Needle insertion is the most essential skill in medical care; training has to be imparted not only for physicians but also for nurses and paramedics. In most needle insertion procedures, haptic feedback from the needle is the main stimulus that novices are to be trained in. For better patient safety, the classical methods of training the haptic skills have to be replaced with simulators based on new robotic and graphics technologies. The main objective of this work is to develop analytical models of needle insertion (a special case of epidural anesthesia) including the biomechanical and psychophysical concepts that simulate the needle-tissue interaction forces in linear heterogeneous tissues and to validate the model with a series of experiments. The biomechanical and perception models were validated with experiments in two stages: with and without the human intervention. The second stage is the validation using the Turing test with two different experiments: 1) to observe the perceptual difference between the simulated and the physical phantom model, and 2) to verify the effectiveness of perceptual filter between the unfiltered and filtered model response. The results showed that the model could replicate the physical phantom tissues with good accuracy. This can be further extended to a non-linear heterogeneous model. The proposed needle/tissue interaction force models can be used more often in improving realism, performance and enabling future applications in needle simulators in heterogeneous tissue.
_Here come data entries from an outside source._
Lemma start_live call rest m pg lg m' pg' lg' t' c :
  start call rest (m, pg, lg) = ((m', pg', lg'), t') -> live c m' -> live c m \/ will_index c (at_pc t').
Proof.
  unfold start, insert_peer. intros Hs Hv. destruct call as [now c0 p s up|now c0 p s|c0 p|p|r c0|r c0].
  - case_decide; [simplify_eq; by left|]. case_match; simplify_eq; cbn [at_pc will_index].
    + left. eapply row_shrinks; [|exact Hv]. apply refill_nonempty.
    + apply row_grows in Hv as [-> |]; [by right|by left].
  - case_decide; [simplify_eq; by left|]. case_match eqn:E; [|case_match]; simplify_eq; cbn [at_pc will_index].
    + left. eapply row_shrinks; [|exact Hv]. intros _. apply refill_nonempty. intros He. by rewrite He, lookup_empty in E.
    + left. eapply row_shrinks; [|exact Hv]. apply refill_nonempty.
    + apply row_grows in Hv as [-> |]; [by right|by left].
  - left. case_decide; [by simplify_eq|]. destruct (IM.interested_peers m !! c0) as [e|] eqn:E; [|by simplify_eq].
    assert (Hd : delete p e <> ∅ -> exists ps', IM.interested_peers m !! c0 = Some ps' /\ ps' <> ∅).
    { intros Hne. exists e. split; [done|]. intros ->. by rewrite delete_empty in Hne. }
    case_match; simplify_eq; (eapply row_shrinks; [exact Hd|exact Hv]).
  - left. by simplify_eq.
  - case_decide; [simplify_eq; by left|]. simplify_eq. cbn [at_pc will_index]. destruct (decide (c = c0)) as [-> |Hne]; [by right|left].
    revert Hv. apply live_shrinks; [by intros ps; exists ps|]. unfold IM.has_local_interest. cbn. by rewrite lookup_insert_ne.
  - left. case_decide; [by simplify_eq|]. destruct (IM.local_interests m !! c0) as [l|] eqn:E; [|by simplify_eq].
    pose proof (removed_interested r l) as Hr. destruct (remove_reason r l) as [l' lost]. simplify_eq. revert Hv.
    apply live_shrinks; [by intros ps; exists ps|]. unfold IM.has_local_interest. cbn.
    destruct (decide (c = c0)) as [-> |Hne]; [rewrite lookup_insert_eq, E; apply Hr|by rewrite lookup_insert_ne].
Qed.

Lemma release_live c0 rest m pg lg m' pg' lg' t' c :
  release_removed c0 rest (m, pg, lg) = ((m', pg', lg'), t') -> live c m' -> live c m.
Proof. intros Hs. unfold release_removed in Hs. by simplify_eq. Qed.

(** A contract gets an interest only by a task that is then on its way to index it. *)
Lemma task_step_live t m pg lg m' pg' lg' t' c :
  task_step t (m, pg, lg) = ((m', pg', lg'), t') -> live c m' -> live c m \/ will_index c (at_pc t').
Proof.
  intros Hs Hv. destruct t as [x rest]. unfold task_step in Hs. cbn [at_pc todo] in Hs.
  assert (Hsame : forall m1 : Manager, IM.interested_peers m1 = IM.interested_peers m -> IM.local_interests m1 = IM.local_interests m ->
    live c m1 -> live c m \/ will_index c (at_pc t')).
  { intros m1 E1 E2 H. left. unfold live, IM.has_local_interest in *. by rewrite E1, E2 in H. }
  destruct x.
  - destruct rest; [simplify_eq; by left|]. by eapply start_live.
  - simplify_eq. by eapply Hsame; [..|exact Hv].
  - simplify_eq. by eapply Hsame; [..|exact Hv].
  - repeat case_match; simplify_eq; try (by eapply Hsame; [..|exact Hv]); by eapply Hsame; [..|eapply release_live; [exact Hs|exact Hv]].
  - case_bool_decide; by eapply Hsame; [..|eapply release_live; [exact Hs|exact Hv]].
  - case_decide; simplify_eq; [by left|]. case_match; [|by left]. left. revert Hv. apply live_shrinks; [|done].
    cbn. intros ps [_ ?]%lookup_delete_Some ?. by exists ps.
  - simplify_eq. by eapply Hsame; [..|exact Hv].
  - case_decide; simplify_eq; [by left|]. left. revert Hv. apply live_shrinks; [by intros ps; exists ps|].
    unfold IM.has_local_interest. cbn. destruct (decide (c = c0)) as [-> |Hne]; [by rewrite lookup_delete_eq|by rewrite lookup_delete_ne].
  - case_decide; simplify_eq; by left.
  - case_decide; simplify_eq; by left.
  - repeat case_match; simplify_eq; by eapply Hsame; [..|exact Hv].
  - simplify_eq. by eapply Hsame; [..|exact Hv].
  - simplify_eq. by eapply Hsame; [..|exact Hv].
Qed.

(** A step keeps [c] in the index, or is one that takes it out; a task on its way to index [c]
    goes on, or has done so. *)
Lemma task_step_indexed t m pg lg m' pg' lg' t' c :
  task_step t (m, pg, lg) = ((m', pg', lg'), t') ->
  (indexed m c -> indexed m' c \/ unindexing c (at_pc t)) /\
  (will_index c (at_pc t) -> will_index c (at_pc t') \/ indexed m' c).
Proof.
  intros Hs. destruct t as [x rest]. unfold task_step in Hs. cbn [at_pc todo] in Hs.
  assert (Hsame : forall m1 : Manager, IM.contract_hash_index m1 = IM.contract_hash_index m -> indexed m c -> indexed m1 c).
  { intros m1 E. unfold IM.indexed, IM.lookup_by_hash. by rewrite E. }
  destruct x; cbn [at_pc will_index unindexing].
  - split; [|done]. intros Hi. left. destruct rest as [|call rest]; [by simplify_eq|].
    unfold start, insert_peer in Hs. destruct call; repeat (case_match; simplify_eq); by apply Hsame.
  - simplify_eq. split; [intros Hi; left; by apply Hsame|by left].
  - simplify_eq. split; rewrite indexed_insert; [by left; right|by right; left].
  - split; [|done]. intros Hi. left. unfold release_removed in Hs. repeat (case_match; simplify_eq); by apply Hsame.
  - split; [|done]. intros Hi. left. unfold release_removed in Hs. repeat (case_match; simplify_eq); by apply Hsame.
  - split; [|done]. intros Hi. left. repeat (case_match; simplify_eq); by apply Hsame.
  - simplify_eq. split; rewrite indexed_insert; [by left; right|by right; left].
  - split; [|done]. intros Hi. left. repeat (case_match; simplify_eq); by apply Hsame.
  - split; [|done]. intros Hi. left. repeat (case_match; simplify_eq); by apply Hsame.
  - split; [|done]. intros Hi. left. repeat (case_match; simplify_eq); by apply Hsame.
  - split; [|done]. intros Hi. destruct (decide (c0 = c)) as [-> |Hne]; [by right|left].
    destruct (IM.contract_hash_index m !! hash c0) as [e|] eqn:E; simplify_eq; [|done]. apply indexed_retain; [done|]. split; [congruence|done].
  - split; [|done]. intros Hi. destruct (decide (hash c0 = hash c)) as [|Hne]; [by right|left]. simplify_eq.
    unfold IM.indexed, IM.lookup_by_hash in *. cbn. by rewrite lookup_delete_ne.
  - simplify_eq. split; [intros Hi; left; by apply Hsame|done].
Qed.

(** [c] was taken out of the index by a cleanup that was overtaken: it had an interest when the
    cleanup took its step, and has had one ever since. *)
Definition overtaken (programs : list (list Call)) (schedule : list nat) (c : K) : Prop :=
  exists before i t after, schedule = before ++ i :: after /\
    tasks (run (spawn IM.new programs) before) !! i = Some t /\ unindexing c (at_pc t) /\
    forall s, s `prefix_of` i :: after -> live c (shared (run (spawn IM.new programs) (before ++ s))).
(** * Document Q&A front end and retrieval core: a shallow embedding

    The React components of the repository (App.jsx, DocumentUpload.jsx,
    ChatInterface.jsx, DocumentList.jsx) are embedded as pure functions
    from the values a render closes over to the list of effects the
    handler issues (state setter calls and HTTP requests), together with
    an event-driven transition function that applies those effects.
    An event runs the handler of the latest render to its first [await]
    in one step; the settlement of a request is an event of its own,
    which runs the continuation with what the handler closed over.  A
    drop is two events: the dropzone takes the files if the latest
    render left it enabled, and calls [onDrop] once they are read.

    The retrieval core (chunker, vector index) is not part of the
    sources; it is modelled from the specification, each such definition
    saying so. *)

From Stdlib Require Import String Ascii.
From Stdlib Require Import List Bool Arith NArith Lia.
From Stdlib Require Import QArith Sorted.
Import ListNotations.
Close Scope Q_scope.
Open Scope nat_scope.

(* ================================================================== *)
(** * JavaScript strings *)
(* ================================================================== *)

Module JS.

(** A JavaScript string is a sequence of UTF-16 code units. *)
Definition JsString := list N.

(** A literal of the source, written in ASCII. *)
Definition js (s : string) : JsString :=
  map N_of_ascii (list_ascii_of_string s).

Fixpoint eqb (s t : JsString) : bool :=
  match s, t with
  | [], [] => true
  | c :: s', d :: t' => N.eqb c d && eqb s' t'
  | _, _ => false
  end.

(** [!s] is true exactly for the empty string. *)
Definition falsy (s : JsString) : bool :=
  match s with [] => true | _ :: _ => false end.

(** LineTerminator code points: LF, CR, LS, PS. *)
Definition isLineTerminator (c : N) : bool :=
  existsb (N.eqb c) [10; 13; 8232; 8233]%N.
Needle insertion training simulator was developed with the simulated models using Omni Phantom and clinical trials are conducted for the face validity and construct validity. The face validity results showed that the degree of realism of virtual environments and instruments had the overall lowest mean score and ease of usage and training in hand – eye coordination had the highest mean score. The construct validity results showed that the simulator was able to successfully differentiate force and psychomotor signatures of anesthesiologists with experiences less than 5 years and more than 5 years. For the performance index of the trainees, a novel measure, Just Controllable Difference (JCD) was proposed and a preliminary study on JCD measure is explored using two experiments for the novice.
A preliminary study on the use of clinical training simulations, especially needle insertion procedure in virtual environments is emphasized on two objectives: Firstly, measures of force JND with the three fingers and secondly, comparison of these measures in Non-Immersive Virtual Reality (NIVR) to that of the Immersive Virtual Reality (IVR) using psychophysical study with the Force Matching task, Constant Stimuli method, and Isometric Force Probing stimuli. The results showed a better force JND in the IVR compared to that of the NIVR. Also, a simple state observer model was proposed to explain the improvement of force JND in the IVR. This study would quantitatively reinforce the use of the IVR for the design of various medical simulators.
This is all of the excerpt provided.